Exploration and development company Aker BP has found minor volumes of oil and gas with two wells in the northern portion of the Norwegian Sea.
According to the Norwegian Petroleum Directorate (NPD), semi-submersible Deepsea Nordkapp drilled wildcat well 6607/12-4 and appraisal well 6607/12-4 A on production license (PL) 127 C.
The wells are located 7km north-east of the Alve Nord oil and gas discovery and 200km west of Brønnøysund.
Located north of the company’s Skarv field, Alve Nord discovery will start production through the Skarv FPSO.
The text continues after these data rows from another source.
(** Dictionary lookup by key. *)
Fixpoint assoc (k : string) (items : list (string * json)) : option json :=
  match items with
  | [] => None
  | (k', v) :: items' => if String.eqb k k' then Some v else assoc k items'
  end.

(** The exceptions the operations below raise. *)
Inductive exn : Type := KeyError | IndexError | TypeError | AttributeError.

(** A computation that returns a value or raises. *)
Definition py (A : Type) : Type := exn + A.

Definition ret {A : Type} (a : A) : py A := inr a.
Definition raise {A : Type} (e : exn) : py A := inl e.
Definition bind {A B : Type} (c : py A) (k : A -> py B) : py B :=
  match c with
  | inl e => inl e
  | inr a => k a
  end.

Notation "x <- c ;; k" := (bind c (fun x => k))
  (at level 100, c at next level, right associativity).

(** [x[k]] for a string key [k]. *)
Definition getitem (x : json) (k : string) : py json :=
  match x with
  | JObj items =>
      match assoc k items with
      | Some v => ret v
      | None => raise KeyError
      end
  | _ => raise TypeError
  end.

(** [x[0]] *)
Definition getitem0 (x : json) : py json :=
  match x with
  | JArr (v :: _) => ret v
  | JArr [] => raise IndexError
  | JStr (String c _) => ret (JStr (String c EmptyString))
  | JStr EmptyString => raise IndexError
  | JObj _ => raise KeyError
  | _ => raise TypeError
  end.

(** [x.get(k, d)]: only dictionaries have the method. *)
Definition get (x : json) (k : string) (d : json) : py json :=
  match x with
  | JObj items => ret (default d (assoc k items))
  | _ => raise AttributeError
  end.

(** The numeric value of a number or a boolean. *)
Definition as_number (x : json) : option Q :=
  match x with
  | JNum q => Some q
  | JBool true => Some 1
  | JBool false => Some 0
  | _ => None
  end.

(** [x + y] *)
Definition add (x y : json) : py json :=
  match as_number x, as_number y with
  | Some p, Some q => ret (JNum (p + q))
  | _, _ =>
      match x, y with
      | JStr s, JStr t => ret (JStr (s ++ t))
      | JArr l, JArr m => ret (JArr (l ++ m))
      | _, _ => raise TypeError
      end
  end.

(** [x / 2] *)
Definition halve (x : json) : py Q :=
  match as_number x with
  | Some q => ret (q / 2)
  | None => raise TypeError
  end.

(** Truth value of [x]. *)
Definition truthy (x : json) : bool :=
  match x with
  | JNull => false
  | JBool b => b
  | JNum q => negb (Qeq_bool q 0)
  | JStr s => negb (String.eqb s "")
  | JArr items => match items with [] => false | _ => true end
  | JObj items => match items with [] => false | _ => true end
  end.

(** [k in x] for a string [k]. *)
Definition contains (k : string) (x : json) : py bool :=
  match x with
  | JObj items => ret (match assoc k items with Some _ => true | None => false end)
  | JArr items =>
      ret (existsb (fun v => match v with
                             | JStr s => String.eqb k s
                             | _ => false
                             end) items)
  | JStr s => ret (match index 0 k s with Some _ => true | None => false end)
  | _ => raise TypeError
  end.

(** ** Conditions parsing *)

Module Conditions.
Record t : Type := mk {
  wave_height : Q;
  period : json;
  wind_speed : json;
  wind_direction : json;
  tide : string;
  timestamp : string
}.
End Conditions.

(** How a call of [parse_conditions] ends: with the dictionary, with
    [None] after a caught exception, or with an exception the [except]
    clause does not list. *)
Inductive outcome : Type :=
  | Returned (conditions : Conditions.t)
  | ReturnedNone
  | Escaped (e : exn).

(** [try: ... except (KeyError, IndexError, TypeError): return None] *)
Definition try_except (body : py Conditions.t) : outcome :=
  match body with
  | inr conditions => Returned conditions
  | inl KeyError | inl IndexError | inl TypeError => ReturnedNone
  | inl AttributeError => Escaped AttributeError
  end.

(** [SurflineForecast.parse_conditions]; [now] stands for
    [datetime.now(timezone.utc).isoformat()]. *)
Definition parse_conditions (now : string)
    (wave_data wind_data tide_data : json) : outcome :=
  try_except (
    data <- getitem wave_data "data" ;;
    wave <- getitem data "wave" ;;
    current_wave <- getitem0 wave ;;
    surf <- getitem current_wave "surf" ;;
    surf_min <- getitem surf "min" ;;
    surf' <- getitem current_wave "surf" ;;
    surf_max <- getitem surf' "max" ;;
    total <- add surf_min surf_max ;;
    wave_height <- halve total ;;
    swells <- get current_wave "swells" (JArr [JObj []]) ;;
    swell <- getitem0 swells ;;
    period <- get swell "period" (JNum 0) ;;
    current_wind <-
      (if truthy wind_data then
         data <- getitem wind_data "data" ;;
         wind <- getitem data "wind" ;;
         getitem0 wind
       else ret (JObj [])) ;;
    wind_speed <- get current_wind "speed" (JNum 0) ;;
    wind_direction <- get current_wind "direction" (JNum 0) ;;
    tide_info <-
      (if truthy tide_data then
         has_data <- contains "data" tide_data ;;
         ret (if has_data : bool then "Available" else "N/A")
       else ret "N/A")%string ;;
    ret {| Conditions.wave_height := wave_height;
           Conditions.period := period;
           Conditions.wind_speed := wind_speed;
           Conditions.wind_direction := wind_direction;
           Conditions.tide := tide_info;
           Conditions.timestamp := now |}).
In the primary Jurassic/Triassic target, the first well intersected an 80m gas column in the Garn, Not, as well as Ile Formations.
In the secondary target, the well ‘encountered oil in three reservoir zones in the Lange formation’.
In a press statement, NPD stated: “Preliminary estimates of the size of the gas/oil discovery in the Jurassic/Triassic are between 0.5 and one million standard cubic metres (Sm³) of recoverable oil equivalent.
“The oil discovery proven in the Lower Cretaceous is between 1Sm³ and 2.7Sm³ of recoverable oil equivalent within production licence 127 C.”
Last month, NPD announced that Aker BP-operated Ærfugl gas and condensate field was ready to start production from Phase 1 of the two-phase development.
In August 2018, Aker BP signed an agreement to purchase interests in a portfolio of 11 licences on the Norwegian Continental Shelf from Total E&P Norge for $205m in cash.